Con la codicia crece la variable de las pretensiones pero no necesariamente las condenadas efectivas

Pero hay un desgaste de la justicia en el trámite de esas demandas, ¿podría haber una regulación para disuadir las demandas infundadas?

G.B.: En la medida que la Sección Tercera ha innovado la jurisprudencia, las demandas, por ejemplo, por privación injusta de la libertad han decaído. Los casos recientes como el de un violador que vio frustrada su aspiración de que el Estado lo indemnizara ayudan a desestimar la presentación de esas demandas. La regulación se hace con la jurisprudencia.

Pero hoy muchas demandas contra el Estado son de personas que estuvieron detenidas y terminaron absueltas...

R. P.: Afuera se cree que automáticamente un ciudadano que es exonerado va a ser indemnizado. Pero la jurisprudencia del Consejo de Estado ha sido bastante rigurosa en aplicar la causal de si la víctima actuó con dolo o culpa grave, aunque haya terminado absuelta. Se valoran de forma muy cuidadosa las pruebas.
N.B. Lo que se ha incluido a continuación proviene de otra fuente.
(** *** [unmap] *)
Lemma frames_along_seen t path : recursive t path → ∀ ps q v,
  seen t path q v → Forall good_idx ps → (length (path q ++ ps) ≤ 3)%nat → (path q = [] → head ps ≠ Some r) →
  ∃ res, descend (hide t) q ps = Ret res
    ∧ match res with
      | Ok x => ∃ w, frames_along cr3 t v (steps (path q) ps) = Ret (Ok w) ∧ seen t path x w ∧ path x = path q ++ ps
      | Err e => frames_along cr3 t v (steps (path q) ps) = Ret (Err (walk_to_unmap e))
      end.
Proof.
  intros Hrc ps. induction ps as [|i ps IH]; intros q v Hs Hg Hlen Hne; cbn [steps frames_along descend].
  { exists (Ok q). split; [done|]. exists v. by rewrite app_nil_r. }
  apply Forall_cons in Hg as [Hi Hg]. rewrite length_app in Hlen. simpl in Hlen.
  destruct (window_step t path q v i Hrc Hs Hi) as (e & He & -> & Hc); [lia|by apply (head_ne _ ps)|].
  rewrite (read_entry_spec _ _ _ _ He). cbn [mbind run_bind]. rewrite frame_spec, next_table_spec. cbn [mbind run_bind].
  destruct Hc as [-> |[(_ & Hp & Hh & _)|(_ & Hp & Hh & np & Hnp & Hs' & Hpath)]].
  - rewrite (proj1 zero_entry). by exists (Err WalkNotMapped).
  - rewrite Hp, Hh. by exists (Err WalkMappedToHugePage).
  - rewrite Hp, Hh, Hnp. cbn [negb mbind run_bind frame_to_pointer physical_mapping]. rewrite <- Hpath.
    destruct (IH (target e) np Hs' Hg) as (res & Hd & Hres); [rewrite Hpath, !length_app; simpl; lia|rewrite Hpath; by destruct (path q)|].
    exists res. split; [exact Hd|]. destruct res as [x|er]; [|done]. destruct Hres as (w & Hw & Hsw & Hpx). exists w.
    split; [done|]. split; [done|]. by rewrite Hpx, Hpath, <- app_assoc.
Qed.
Lemma unmap_steps s t page :
  unmap cr3 self s t page
  = (res ← frames_along cr3 t (p4 self) (steps [] (leaf_path s page));
     match res with
     | Err e => Ret (t, Err e)
     | Ok v =>
         entry ← load cr3 t v (leaf_index s page);
         o ← take_leaf s entry;
         match o with
         | Err e => Ret (t, Err e)
         | Ok f => t1 ← save cr3 t v (leaf_index s page) (set_unused entry); Ret (t1, Ok (f, page))
         end
     end).
Proof.
  destruct s; unfold unmap, unmap_1gib, unmap_2mib, unmap_4kib, unmap_huge; cbn [leaf_index take_leaf];
    match goal with |- context [frames_along ?c ?t ?v (steps [] (leaf_path ?s ?p))] =>
      let l := eval cbv [steps leaf_path app ptr_of length Nat.sub replicate] in (steps [] (leaf_path s p)) in change (steps [] (leaf_path s p)) with l end;
    unfold p3_page, p2_page, p1_page; fold r;
    destruct (frames_along _ _ _ _) as [[q|e]|]; cbn [mbind run_bind]; try done;
    destruct (load _ _ _) as [e|]; cbn [mbind run_bind]; try done;
    repeat (destruct (negb _); cbn [mbind run_bind]; [done|]).
  - destruct (frame e) as [[f|[|]]|]; done.
  - destruct (addr e) as [a|]; cbn [mbind run_bind]; [|done]. destruct (frame_from_start_address _ _) as [[]|]; done.
  - destruct (addr e) as [a|]; cbn [mbind run_bind]; [|done]. destruct (frame_from_start_address _ _) as [[]|]; done.
Qed.
Lemma unmap_recursive s t path page :
  recursive t path → p4_index page ≠ r →
  ∃ t' res, unmap cr3 self s t page = Ret (t', res) ∧ recursive t' path ∧ unmap_outcome s (hide t) cr3 page (hide t') res.
Proof.
  intros Hrc Hne. pose proof (rc_tree _ _ Hrc) as Ht. pose proof (tree_root _ _ _ Ht) as Hroot. destruct (leaf_good s page) as [Hg Hi].
  destruct (unmap_cases s (hide t) cr3 path page Ht) as (th & res & Hrun & Hth & Hout). rewrite unmap_unfold in Hrun. rewrite unmap_steps.
  destruct (frames_along_seen t path Hrc (leaf_path s page) cr3 (p4 self)) as (d & Hd & Hcase);
    [by apply seen_root|done|rewrite Hroot; destruct s; simpl; lia|intros _; destruct s; cbn; congruence|].
  rewrite Hd in Hrun. rewrite Hroot in Hcase. cbn [mbind run_bind] in Hrun. destruct d as [x|e].
  2:{ injection Hrun as <- <-. rewrite Hcase. cbn [mbind run_bind]. eexists t, _. done. }
  destruct Hcase as (w & -> & Hs & Hpath). cbn [mbind run_bind app] in *.
  destruct (entry_at_Some (hide t) cr3 path x (leaf_index s page) Ht (sn_in _ _ _ _ Hs) Hi) as [e He].
  assert (elsewhere x (leaf_index s page)) as Hel by (apply (elsewhere_path t path); [done|done|]; rewrite Hpath; by destruct s).
  rewrite (read_entry_spec _ _ _ _ He) in Hrun. rewrite (load_seen t path x w _ e) by done. cbn [mbind run_bind] in *.
  rewrite take_leaf_spec in *. cbn [mbind run_bind] in *.
  destruct (if negb (present e) then _ else _) as [f|ue]; [|injection Hrun as <- <-; by exists t, (Err ue)].
  rewrite (write_entry_spec (hide t) cr3 path) in Hrun by (apply Hs || done). cbn [mbind run_bind] in Hrun. injection Hrun as <- <-.
  destruct (save_seen t path x w (leaf_index s page) (set_unused e) Hrc Hs Hel Hi) as (-> & Hhide & _). cbn [mbind run_bind].
  eexists _, _. split; [done|]. rewrite Hhide. split; [|done]. apply (recursive_write t path x w); try done.
Qed.

(** *** [update_flags] *)
Lemma used_along_seen t path : recursive t path → ∀ ps q v x,
  seen t path q v → Forall good_idx ps → (length (path q ++ ps) ≤ 3)%nat → (path q = [] → head ps ≠ Some r) → reach (hide t) q ps = Some x →
  ∃ w, used_along cr3 t v (steps (path q) ps) = Ret (Some w) ∧ seen t path x w ∧ path x = path q ++ ps.
Proof.
  intros Hrc ps. induction ps as [|i ps IH]; intros q v x Hs Hg Hlen Hne Hr; cbn [steps used_along reach] in *.
  { injection Hr as <-. exists v. by rewrite app_nil_r. }
  apply Forall_cons in Hg as [Hi Hg]. rewrite length_app in Hlen. simpl in Hlen.
  destruct (window_step t path q v i Hrc Hs Hi) as (e & He & -> & Hc); [lia|by apply (head_ne _ ps)|].
  rewrite He in Hr. cbn [mbind option_bind run_bind] in *. unfold is_table, is_unused in *.
  destruct Hc as [-> |[(_ & Hp & Hh & _)|(N & Hp & Hh & np & Hnp & Hs' & Hpath)]]; [done|by rewrite Hp, Hh in Hr|].
  rewrite (proj2 (Z.eqb_neq e 0) N), Hnp. cbn [mbind run_bind]. rewrite Hp, Hh in Hr. rewrite <- Hpath.
  destruct (IH (target e) np x Hs' Hg) as (w & -> & Hsw & Hpx); [rewrite Hpath, !length_app; simpl; lia|rewrite Hpath; by destruct (path q)|done|].
  exists w. split; [done|]. split; [done|]. by rewrite Hpx, Hpath, <- app_assoc.
Qed.
Lemma update_flags_recursive s t path page e fl :
  recursive t path → p4_index page ≠ r → mapping (hide t) cr3 (idxs page) = Some (leaf_level s, e) → table_flags fl →
  ∃ t', update_flags cr3 self s t page fl = Ret (t', Ok tt) ∧ recursive t' path
    ∧ Mapper.update_flags s (hide t) cr3 page fl = Ret (hide t', Ok tt).
Proof.
  intros Hrc Hne Hmp Hfl. pose proof (rc_tree _ _ Hrc) as Ht. pose proof (tree_root _ _ _ Ht) as Hroot. destruct (leaf_good s page) as [Hg Hi].
  destruct (update_flags_cases s (hide t) cr3 path page e fl Ht Hmp Hfl) as (th & Hrun & Hth & _).
  destruct (mapping_leaf _ _ _ _ _ _ Ht Hmp) as (q & Hd & Hr & Hq & Hpath & He & Hpe). pose proof (entry_addr_page_frame e) as Hpf.
  destruct (store_leaf_spec s 0 (entry_addr e) fl Hpf Hfl) as (_ & Hv & Hp & Hh). destruct (stored_entry (entry_addr e) _ Hpf Hv) as (_ & _ & _ & H4).
  assert (update_flags cr3 self s t page fl
    = set_flags_at cr3 self t (steps [] (leaf_path s page)) (leaf_index s page) (leaf_flags s fl)) as -> by (by destruct s).
  destruct (used_along_seen t path Hrc (leaf_path s page) cr3 (p4 self) q) as (w & Hu & Hs & _);
    [by apply seen_root|done|rewrite Hroot; destruct s; simpl; lia|intros _; destruct s; cbn; congruence|done|]. rewrite Hroot in Hu.
  assert (elsewhere q (leaf_index s page)) as Hel by (apply (elsewhere_path t path); [done|done|]; rewrite Hpath; by destruct s).
  rewrite Hrun. rewrite update_flags_unfold in Hrun. unfold Mapper.set_flags_at in Hrun. unfold set_flags_at. rewrite Hu. rewrite Hd in Hrun.
  cbn [mbind run_bind] in *. rewrite (load_seen t path q w _ e) by done. rewrite (read_entry_spec _ _ _ _ He) in Hrun. cbn [mbind run_bind] in *.
  unfold is_unused in *. destruct (Z.eqb_spec e 0) as [->|_]; [by rewrite (proj1 zero_entry) in Hpe|].
  rewrite set_flags_spec in *. cbn [mbind run_bind] in *. rewrite (write_entry_spec (hide t) cr3 path) in Hrun by done. cbn [mbind run_bind] in Hrun.
  injection Hrun as <-. destruct (save_seen t path q w (leaf_index s page) (Z.lor (entry_addr e) (leaf_flags s fl)) Hrc Hs Hel Hi) as (-> & Hhide & _).
  cbn [mbind run_bind]. eexists. split; [done|]. rewrite Hhide. split; [|done]. apply (recursive_write t path q w); try done.
  intros [_ Htb]%is_table_inv Hdp. exfalso. rewrite H4 in Htb. destruct Hh as [?|Hh]; [congruence|]. rewrite Hpath in Hdp. destruct s; cbn in Hh, Hdp; lia.
Qed.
Si bien la duda en favor del acusado lo favorece, eso no implica una condena al Estado, porque el juez tiene la obligación de valorar su comportamiento para ver si su conducta dio lugar a que haya sido vinculado a un proceso penal.

Las condenas por temas contractuales son también muy cuantiosas. ¿Qué hacer para evitarlas?
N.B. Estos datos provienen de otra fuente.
(** The store that the remapping leaves behind. *)
Lemma remap_run t :
  boot_space false t →
  ∃ es0, t !! p2 0 = Some es0 ∧ length es0 = ENTRY_COUNT
    ∧ remap_first_2mb_with_4kb t p3 p1 m'
      = Ret (<[p1 := <[184%nat := vga_entry]> es1]> (<[p2 0 := <[0%nat := table_entry p1]> es0]> (<[p1 := table_new]> t))).
Proof.
  intros [Hdom _ H3 H2 _]. destruct apart as (_ & _ & _ & Hap). destruct (Hap 0) as (_ & _ & A21 & _); [lia|].
  destruct table_frames as (_ & F1 & F2). destruct (table_entry_spec (p2 0)) as (Ha & _ & _); [apply F2; lia|].
  destruct (t !! p2 0) as [es0|] eqn:E0; [|specialize (H2 0 0 ltac:(lia) ltac:(lia)); unfold entry_at in H2; by rewrite E0 in H2].
  destruct (Hdom _ _ E0) as [Hl0 _]. exists es0. split_and!; [done..|].
  unfold remap_first_2mb_with_4kb. rewrite (read_entry_spec _ _ _ _ (H3 0 ltac:(lia))).
  cbn [mbind run_bind]. change (boot_addr (table_entry (p2 0))) with (entry_addr (table_entry (p2 0))). rewrite Ha.
  rewrite (boot_set_addr_spec p1) by exact (proj2 F1). cbn [mbind run_bind]. fold (table_entry p1).
  assert (write_entry (zero_table t p1) (p2 0) 0 (table_entry p1)
    = Ret (<[p2 0 := <[0%nat := table_entry p1]> es0]> (zero_table t p1))) as ->.
  { unfold write_entry, zero_table. rewrite lookup_insert_ne by congruence.
    by rewrite E0, store_Ret by (rewrite Hl0; unfold ENTRY_COUNT; simpl; lia). }
  unfold zero_table. cbn [mbind run_bind]. rewrite (mapM_Ret _ _ _ (λ j _, pte_entry_spec j)). cbn [mbind run_bind].
  fold es1. rewrite boot_set_addr_spec by done. cbn [mbind run_bind]. unfold write_entry. rewrite lookup_insert_eq.
  change (Z.land (Z.shiftr VGA 12) 0x1ff) with 184. rewrite store_Ret by (rewrite length_es1; unfold ENTRY_COUNT; lia).
  cbn [mbind run_bind]. by rewrite insert_insert_eq.
Qed.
G. B.: Es completamente evidente que la calidad de la contratación del Estado es susceptible de mejoras fundamentales. La Sala de Consulta con frecuencia resuelve casos de contratación que presentan las entidades y podemos observar el desgreño con el que muchas entidades contratan.

Las demandas de seguridad social y laboral son muy costosas, pero el dinero está repartido entre muchas personas y ahí no aparece tanto la codicia. El tema crucial es en contratación. Pero muchas cosas se hubieran podido evitar si las cosas se hacen bien desde el principio. La normatividad de contratación se viene revisando constantemente, pero es una realidad que todavía es susceptible de mejoramiento.

R. P.: Hace unos tres años, la Agencia de Defensa Jurídica del Estado hizo un estudio de cuál era el impacto fiscal de las condenas en materia contractual contra el Estado, y encontró que solamente prosperaban el 30 por ciento. Es cierto que las que prosperan tienen un impacto fiscal bastante alto, pero definitivamente es que hay lugar a ello.

Es muy frecuente ver condenas contra el Estado en materia contractual, porque se debió adjudicar a quien ganó un concurso o licitación, pero por otras razones le adjudican a otro. Entonces ese ciudadano tiene todo el derecho de demandar y pedir una indemnización.